I am a walking existential crisis. My freshman year at University of Portland was no different. Like a virus, my worries mutated within the changing environment and the panic became rooted in my chest, an aching that permeated through my entire body until I couldn’t breath. A bad grade became a marker for inadequacy. A resume became an identity. A mistake became a failure, a failure that edged in and out and through me. While I appeared well adjusted on the outside, I became anxious in a way that wove through every part of me. I became sad in a way I couldn’t shake, a way that made feel truly and sincerely alone. The anxiety became depression, which became anxiety.
It had always been difficult for me to talk about this part of myself. I didn’t feel comfortable labeling my anxiety and depression. I liked to pretend that they weren’t there, or that I overcame them, but they always reemerged and I had a hard time being a functioning person. I was afraid that if I admitted to the intensity of these feelings, they would grow outside the scope of my control. I couldn’t quite verbalize how I felt, so my words got twisted in my throat, making a home for themselves among other misunderstandings and lost conversations. I rationalized away these fears, searching for reasonable explanations for the heaviness that wrapped around me. And I worked, way too hard, to match up to what was expected of me. Some days I broke the surface. Some days I didn’t.

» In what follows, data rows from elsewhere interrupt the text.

(** * AppStat2024: a verification development for the course notebooks

    The notebooks are Python/NumPy scripts.  Arrays of [float64] are
    embedded as lists of real numbers (exact arithmetic, no rounding),
    with [None] for a result that is not finite where a notebook can
    produce one; arrays and scalars of [int64] as integers reduced to
    64 bits after every operation; integer counters as [nat] or [Z];
    Python exceptions as [None] in the option monad; and the
    cell-by-cell effects on the file system as a small state-and-error
    monad. *)

From Stdlib Require Import Reals Lra Lia ZArith.
From stdpp Require Import base option list strings gmap.

Local Open Scope R_scope.

(** ** Decidable comparisons on the reals, used for NumPy boolean masks *)

#[global] Instance Rlt_decision : RelDecision Rlt := Rlt_dec.
#[global] Instance Rle_decision : RelDecision Rle := Rle_dec.
#[global] Instance Req_decision : EqDecision R := Req_dec_T.

(** Evaluate the [decide] and [bool_decide] tests of a closed goal over
    the reals. *)
Ltac Rsolve := first [ lra | (simpl; lra) | (intros [=]; lra) | (f_equal; lra) ].
Ltac Rdec :=
  repeat match goal with
  | |- context [bool_decide ?P] =>
      first [ rewrite (bool_decide_eq_true_2 P) by Rsolve
            | rewrite (bool_decide_eq_false_2 P) by Rsolve ]
  | |- context [@decide ?P ?d] =>
      first [ rewrite (@decide_True _ P d) by Rsolve
            | rewrite (@decide_False _ P d) by Rsolve ]
  end.
(* ===== verification/_CoqProject ===== *)
-Q . S2P
Prelude.v
Clock.v
Replay.v
Meter.v
MeterImage.v
SceneChanger.v
Timeline.v
Drawers.v
Play.v
Result.v
Audio.v
Background.v
Input.v
Note.v
Assets.v
(** On marks in countdown order the expired ones are a prefix: the
    front trim removes exactly them. *)
Lemma update_loop_ref (l : list MeterMark) :
  StronglySorted le_countdown l -> Forall (fun m => 0 <= Countdown m) l ->
  skipn (fst (update_loop l)) (snd (update_loop l)) = update_ref l.
Proof.
  induction l as [|m l IH]; intros Hs Hnn; [reflexivity|].
  inversion Hs as [|? ? Hs' Hle]; subst. inversion Hnn as [|? ? Hm Hnn']; subst.
  unfold update_ref in *; simpl. destruct (update_loop l) as [c l'] eqn:E.
  destruct (Z.eqb_spec (Countdown m) 0) as [Hz|Hnz]; simpl.
  - specialize (IH Hs' Hnn'). simpl in IH. rewrite <- IH. reflexivity.
  - assert (Hlive : Forall (fun m' => 1 <= Countdown m') l).
    { eapply Forall_impl; [|exact Hle]. unfold le_countdown. intros a Ha. lia. }
    rewrite update_loop_live in E by exact Hlive. injection E as <- <-.
    rewrite filter_live by exact Hlive. reflexivity.
Qed.

Lemma Update_MaxCountdown (d : MeterDrawer) : MaxCountdown (Update d) = MaxCountdown d.
Proof. unfold Update. destruct (update_loop (Marks d)). reflexivity. Qed.

Lemma Update_marks (d : MeterDrawer) :
  StronglySorted le_countdown (Marks d) -> Forall (fun m => 0 <= Countdown m <= MaxCountdown d) (Marks d) ->
  Marks (Update d) = update_ref (Marks d).
Proof.
  intros Hs Hb. unfold Update.
  pose proof (update_loop_ref (Marks d) Hs) as H.
  destruct (update_loop (Marks d)) as [c l']. simpl in *.
  apply H. eapply Forall_impl; [|exact Hb]. simpl. intros a Ha. lia.
Qed.

(** C2: under the invariant, [Update] is the reference: it drops exactly
    the expired marks and decrements the others. *)
Theorem Update_equiv (d : MeterDrawer) :
  meter_inv d ->
  Marks (Update d) = update_ref (Marks d) /\ MaxCountdown (Update d) = MaxCountdown d.
Proof.
  intros (_ & Hs & Hb). split; [exact (Update_marks d Hs Hb) | apply Update_MaxCountdown].
Qed.
(* ===== verification/Audio.v ===== *)
(** * Audio: the music player and the sample sounds of a play

    [SetMusicPlayer] and [SetSoundMap] of src/mode/play.go.  The audio
    library ([audioutil.NewPlayer], [audioutil.NewSoundMap], the player's
    [SetVolume]) is not under src/: its handles are the section variables
    [Player] and [Closer], [NewPlayer] returns what the library returns
    (a nil pointer is [None]), and the audio sink the spec describes is
    the log [VolumeCalls] of the [SetVolume] calls it receives. *)

From Stdlib Require Import ZArith QArith String List Lia.
From S2P Require Import Prelude.
Import ListNotations.

Open Scope Z_scope.
Open Scope gosu_scope.

Module Audio.

Section Audio.
Variable Player Closer Err : Type.
Variable NewPlayer : string -> option Player * option Closer * option Err.
Variable Dir : string -> string.
Variable Join : string -> string -> string.

(** The audio fields of [ScenePlay] ([MusicPlayer], [MusicCloser],
    [Sounds] as the paths registered in it) and the calls the external
    players have received. *)
Record AudioPlay := mkAudio {
  MusicPlayer : option Player;
  MusicCloser : option Closer;
  SoundPaths : list string;
  VolumeCalls : list (Player * Q)
}.

(** [func (s *ScenePlay) SetMusicPlayer(apath string) error]: [vol] is
    [s.Volume].  The three results of [NewPlayer] are assigned before
    [err] is checked; [SetVolume] on a nil player panics. *)
Definition SetMusicPlayer (apath : string) (vol : Q) (a : AudioPlay)
  : option (AudioPlay * option Err) :=
  if (String.eqb apath "virtual" || String.eqb apath "")%bool then Some (a, None)
  else
    let '(p, c, err) := NewPlayer apath in
    let a1 := mkAudio p c (SoundPaths a) (VolumeCalls a) in
    match err with
    | Some e => Some (a1, Some e)
    | None =>
        match p with
        | Some pl => Some (mkAudio p c (SoundPaths a) (VolumeCalls a ++ [(pl, vol)]), None)
        | None => None
        end
    end.

(** [func (s *ScenePlay) SetSoundMap(cpath string, names []string) error]:
    a fresh sound map, then [s.Sounds.Register(filepath.Join(
    filepath.Dir(cpath), name))] for each name in order; it returns nil. *)
Definition SetSoundMap (cpath : string) (names : list string) (a : AudioPlay)
  : AudioPlay * option Err :=
  (mkAudio (MusicPlayer a) (MusicCloser a) (map (fun name => Join (Dir cpath) name) names)
     (VolumeCalls a), None).

End Audio.

End Audio.
(** ** Task entries and the cache *)

(** C3, as the code has it.  No entry of [registerTask] goes through the
    cache-diff decision: whatever the task, every call [registerTask] makes
    on the registry client is a [Register] call (the entry without ports,
    the primary entry of the first port and the entries of the named ports
    alike), and the calls are the same whatever the registry client
    holds. *)
Theorem registerTask_registers_unconditionally
    {ext : Externals} {R : Type} `{!Registry R}
    (m : Mesos.t) (taskTag : list (string * list string)) (t : Task.t)
    (agent : string) (r : R) :
  Forall (fun c => exists s, c = CallRegister s)
         (callsOf (registerTaskOn m taskTag t agent) r) /\
  (forall r' : R,
     callsOf (registerTaskOn m taskTag t agent) r' =
     callsOf (registerTaskOn m taskTag t agent) r).
Proof.
  split; [|intros r'; by rewrite !registerTask_calls].
  rewrite registerTask_calls.
  destruct (Task.Label t "consul"); [by constructor|].
  destruct (Mesos.TaskPrivilege m (taskName m t)); [|by constructor].
  destruct (String.eqb _ EmptyString).
  { constructor; [by eexists|by constructor]. }
  apply Forall_concat, Forall_forall. intros cs Hcs.
  apply elem_of_lookup_imap in Hcs as (key & p & -> & _).
  unfold portCalls. apply Forall_app. split.
  - destruct (Nat.eqb key 0); constructor; [by eexists|by constructor].
  - destruct (negb _); constructor; [by eexists|by constructor].
Qed.

(** The entry without ports of [exTaskPlain] is in the cache with the same
    tags: the cache-diff decision confirms it, [registerTask] registers it
    without looking. *)
Lemma registerTask_cache_check_counterexample :
  let s :=
    plainService (ext := exExternals) (exMesos "svc" []) exTaskPlain
      "10.0.0.5" "web-service-1" "192.168.1.10"
      ["blue"; "green"; "frontend"; "http"] in
  let cache : gmap string Service.t := {[Service.ID s := s]} in
  callsOf (registerHost s) cache =
  [CallCacheLookup (Service.ID s); CallCacheMark (Service.ID s)] /\
  callsOf (registerTaskOn (ext := exExternals) (exMesos "svc" []) exTaskTag
             exTaskPlain "10.0.0.5") cache =
  [CallRegister s].
Proof. split; vm_compute; reflexivity. Qed.

(** ** The entry of a task without a discovery name *)

(** C5, as the code has it.  An allowed task without the consul label and
    with an empty discovery name makes [registerTask] return no error after
    exactly one [Register] call, for a service of the cleaned task name, the
    resolved address, no port, the base tags and a health check built from
    the host alone. *)
Theorem registerTask_plain {ext : Externals} {R : Type} `{!Registry R}
    (m : Mesos.t) (taskTag : list (string * list string)) (t : Task.t)
    (agent : string) (r : R) :
  ranges (Mesos.taskTag m) taskTag ->
  (forall l, l ∈ Task.Labels t -> Label.Key l <> "consul") ->
  Mesos.TaskPrivilege m (taskName m t) = true ->
  DiscoveryInfo.Name (Task.DiscoveryInfo t) = EmptyString ->
  (registerTask m taskTag t agent r).1 = None /\
  callsOf (registerTaskOn m taskTag t agent) r =
  [CallRegister
     {| Service.ID :=
          Mesos.ServiceIdPrefix m +:+ ":" +:+ agent +:+ "-" +:+ taskName m t
          +:+ ":" +:+ Task_IP t (Mesos.IpOrder m);
        Service.Name := taskName m t;
        Service.Port := 0;
        Service.Address := Task_IP t (Mesos.IpOrder m);
        Service.Tags := baseTags m taskTag t;
        Service.Check :=
          GetCheck t {| CheckVar.Host := toIP (Task_IP t (Mesos.IpOrder m));
                        CheckVar.Port := EmptyString |};
        Service.Agent := toIP agent |}].
Proof.
  intros _ Hno%lookupLabel_None Hallow Hname.
  rewrite registerTask_error, registerTask_calls. unfold Task.Label.
  by rewrite Hno, Hallow, Hname.
Qed.
(** ** No process runs before it arrives *)

Lemma get_next_process_origin s ready next s1 :
  queues_ok s → NoDup ready →
  get_next_process s ready = Some (Some next, s1) →
  (next ∈ ready ∨ next ∈ queued s)
  ∧ ∀ x, x ∈ queued s1 → x ∈ ready ∨ x ∈ queued s.
Proof.
  intros [Hnd _] Hrnd.
  assert (Hsimple : ∀ r, r ∈ ready →
            (r ∈ ready ∨ r ∈ queued s) ∧ ∀ x, x ∈ queued s → x ∈ ready ∨ x ∈ queued s).
  { intros r Hr. split; [by left|]. intros x Hx. by right. }
  unfold get_next_process. destruct (variant s) as [| | |pre|tq q|qc qs] eqn:Hv.
  - unfold FCFSScheduler.get_next_process.
    destruct (py_min _ _) as [r|] eqn:Hm; simpl; [|done]. intros [= <- <-].
    apply Hsimple. by eapply py_min_elem.
  - unfold SJFScheduler.get_next_process.
    destruct (current_still_ready s ready) eqn:Hc.
    + apply current_still_ready_inv in Hc as (c & Hcur & Hc).
      rewrite Hcur. intros [= <- <-]. by apply Hsimple.
    + destruct (py_min _ _) as [r|] eqn:Hm; simpl; [|done]. intros [= <- <-].
      apply Hsimple. by eapply py_min_elem.
  - unfold SRTFScheduler.get_next_process.
    destruct (py_min _ _) as [r|] eqn:Hm; simpl; [|done]. intros [= <- <-].
    apply Hsimple. by eapply py_min_elem.
  - unfold PriorityScheduler.get_next_process.
    destruct (negb pre && current_still_ready s ready) eqn:Hc.
    + apply andb_true_iff in Hc as [_ Hc].
      apply current_still_ready_inv in Hc as (c & Hcur & Hc).
      rewrite Hcur. intros [= <- <-]. by apply Hsimple.
    + destruct (py_max _ _) as [r|] eqn:Hm; simpl; [|done]. intros [= <- <-].
      apply Hsimple. by eapply py_max_elem.
  - unfold RoundRobinScheduler.get_next_process.
    rewrite updated_queue_spec by done.
    pose proof (rr_expected_queue_elem s q ready) as Hel.
    destruct (rr_expected_queue s q ready) as [|r q'] eqn:E; [done|].
    intros [= <- <-]. unfold queued. rewrite Hv. simpl. split.
    + destruct (Hel r) as [?|?]; [by left|by right|by left].
    + intros x Hx. destruct (Hel x) as [?|?]; [by right|by right|by left].
  - unfold MultilevelQueueScheduler.get_next_process,
      MultilevelQueueScheduler.updated_queues.
    unfold queued in *. rewrite Hv in *.
    destruct (MultilevelQueueScheduler.enqueue_arrivals qc s qs ready)
      as [qs1|] eqn:E1; simpl; [|done].
    destruct (MultilevelQueueScheduler.requeue_current qc s qs1 ready)
      as [qs2|] eqn:E2; simpl; [|done].
    destruct (enqueue_arrivals_spec _ _ _ _ _ E1 Hnd) as (Hnd1 & Hel1 & _).
    destruct (requeue_current_spec _ _ _ _ _ E2 Hnd1) as (_ & Hel2 & _).
    assert (Hel : ∀ x, x ∈ tiers_queued qs2 → x ∈ ready ∨ x ∈ tiers_queued qs).
    { intros x [[?|?]%Hel1|?]%Hel2; auto. }
    destruct (MultilevelQueueScheduler.select_from_queues qs2)
      as [[[r qs3] slice]|] eqn:E3.
    + apply select_from_queues_Some in E3 as (Hq3 & _ & _).
      rewrite Hq3 in Hel.
      assert (Hres : (r ∈ ready ∨ r ∈ tiers_queued qs)
                     ∧ ∀ x, x ∈ tiers_queued qs3 → x ∈ ready ∨ x ∈ tiers_queued qs).
      { split; [apply Hel; by left|]. intros x Hx. apply Hel. by right. }
      destruct slice; by intros [= <- <-].
    + apply select_from_queues_None in E3.
      destruct ready as [|r0 ready']; [done|].
      destruct (py_min _ _) as [r|] eqn:Hm; simpl; [|done]. intros [= <- <-].
      simpl. rewrite E3. split; [left; by eapply py_min_elem|].
      by intros x ?%elem_of_nil.
Qed.

Lemma ready_refs_arrived s (r : nat) :
  r ∈ ready_refs s → Process.arrival_time (deref s r) ≤ current_time s.
Proof.
  unfold ready_refs. intros [[Ha _] _]%list_elem_of_filter.
  by apply Z.leb_le in Ha.
Qed.

Lemma dispatch_time_ge s next :
  current_time s ≤ dispatch_time s next.
Proof.
  unfold dispatch_time, switch_charged.
  destruct (bool_decide (0 < context_switch_overhead s)) eqn:Hpos; simpl; [|lia].
  apply bool_decide_eq_true in Hpos. destruct (_ && _); lia.
Qed.

Lemma spaced_snoc from (h : list (Z * Z)) a b :
  spaced from h → Forall (λ iv, iv.2 ≤ a) h → from ≤ a → a < b →
  spaced from (h ++ [(a, b)]).
Proof.
  revert from. induction h as [|[a0 b0] h IH]; intros from; simpl; [done|].
  intros (H1 & H2 & H3) Hall Hfrom Hab. apply Forall_cons in Hall as [Hb0 Hall].
  repeat split; [done..|]. by apply IH.
Qed.

Lemma spaced_elem from (h : list (Z * Z)) a b :
  spaced from h → (a, b) ∈ h → from ≤ a ∧ a < b.
Proof.
  revert from. induction h as [|[a0 b0] h IH]; intros from; simpl;
    [by intros _ ?%elem_of_nil|].
  intros (H1 & H2 & H3) [[= -> ->]|Hin]%elem_of_cons; [done|].
  destruct (IH _ H3 Hin). lia.
Qed.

Over the past couple of years, these feelings swallowed me whole. I began to experience paralyzing anxiety attacks, followed by periods of deep isolation. Sometimes, I was lucky enough for these attacks to happen at home, where I could curl up into a ball underneath my mustard-colored comforter and let the anxiety slowly dissolve until I fell asleep. But most of the time, these moments happened in very public places and I didn’t know what to do. I had anxiety attacks in the library. I had anxiety attacks at silent discos. I had anxiety attacks in class and at work and on buses. And as these anxiety attacks became more frequent and severe in their intensity, doing things that were not sleeping or eating carbs in my bed became hard. I needed to learn how to take care of myself. And so I finally did. Slowly, and with lots of help.
Taking care of myself looks like listening to a lot of Tame Impala, all day long, because there is no such thing as too much Tame Impala. Taking care of myself looks like going to therapist. It looks like asking for support from my friends and family. It looks like asking the dumb questions because I want to know the answers. It looks like eating a baguette in my bed and a long distance call to my best friend. It looks like redefining what success looks like. It looks like some bad days and a lot of good ones. It looks like forgiving myself for the brain that is mine, a brain that works differently.
When I look back on my experiences with debilitating mental health and slow healing, I remember so many moments of crushing self-doubt that were equally matched by moments of incremental growth and clarity. And although I sometimes still feel panicked, I’ve begun to realize I am not alone in feeling the sense of shame that accompanies ongoing and consistent anxiety and depression, labeled or unlabeled, defined or abstract. It’s been four years. As much as I’ve changed during this time, I am still a walking existential crisis. Some days I break the surface. Some days I don’t. I am not always ok. And that is ok.
Emily Neelon is a senior Communication major at the University of Portland and the Digital Content + Development Intern for the Career Center. She can be reached at firstname.lastname@example.org.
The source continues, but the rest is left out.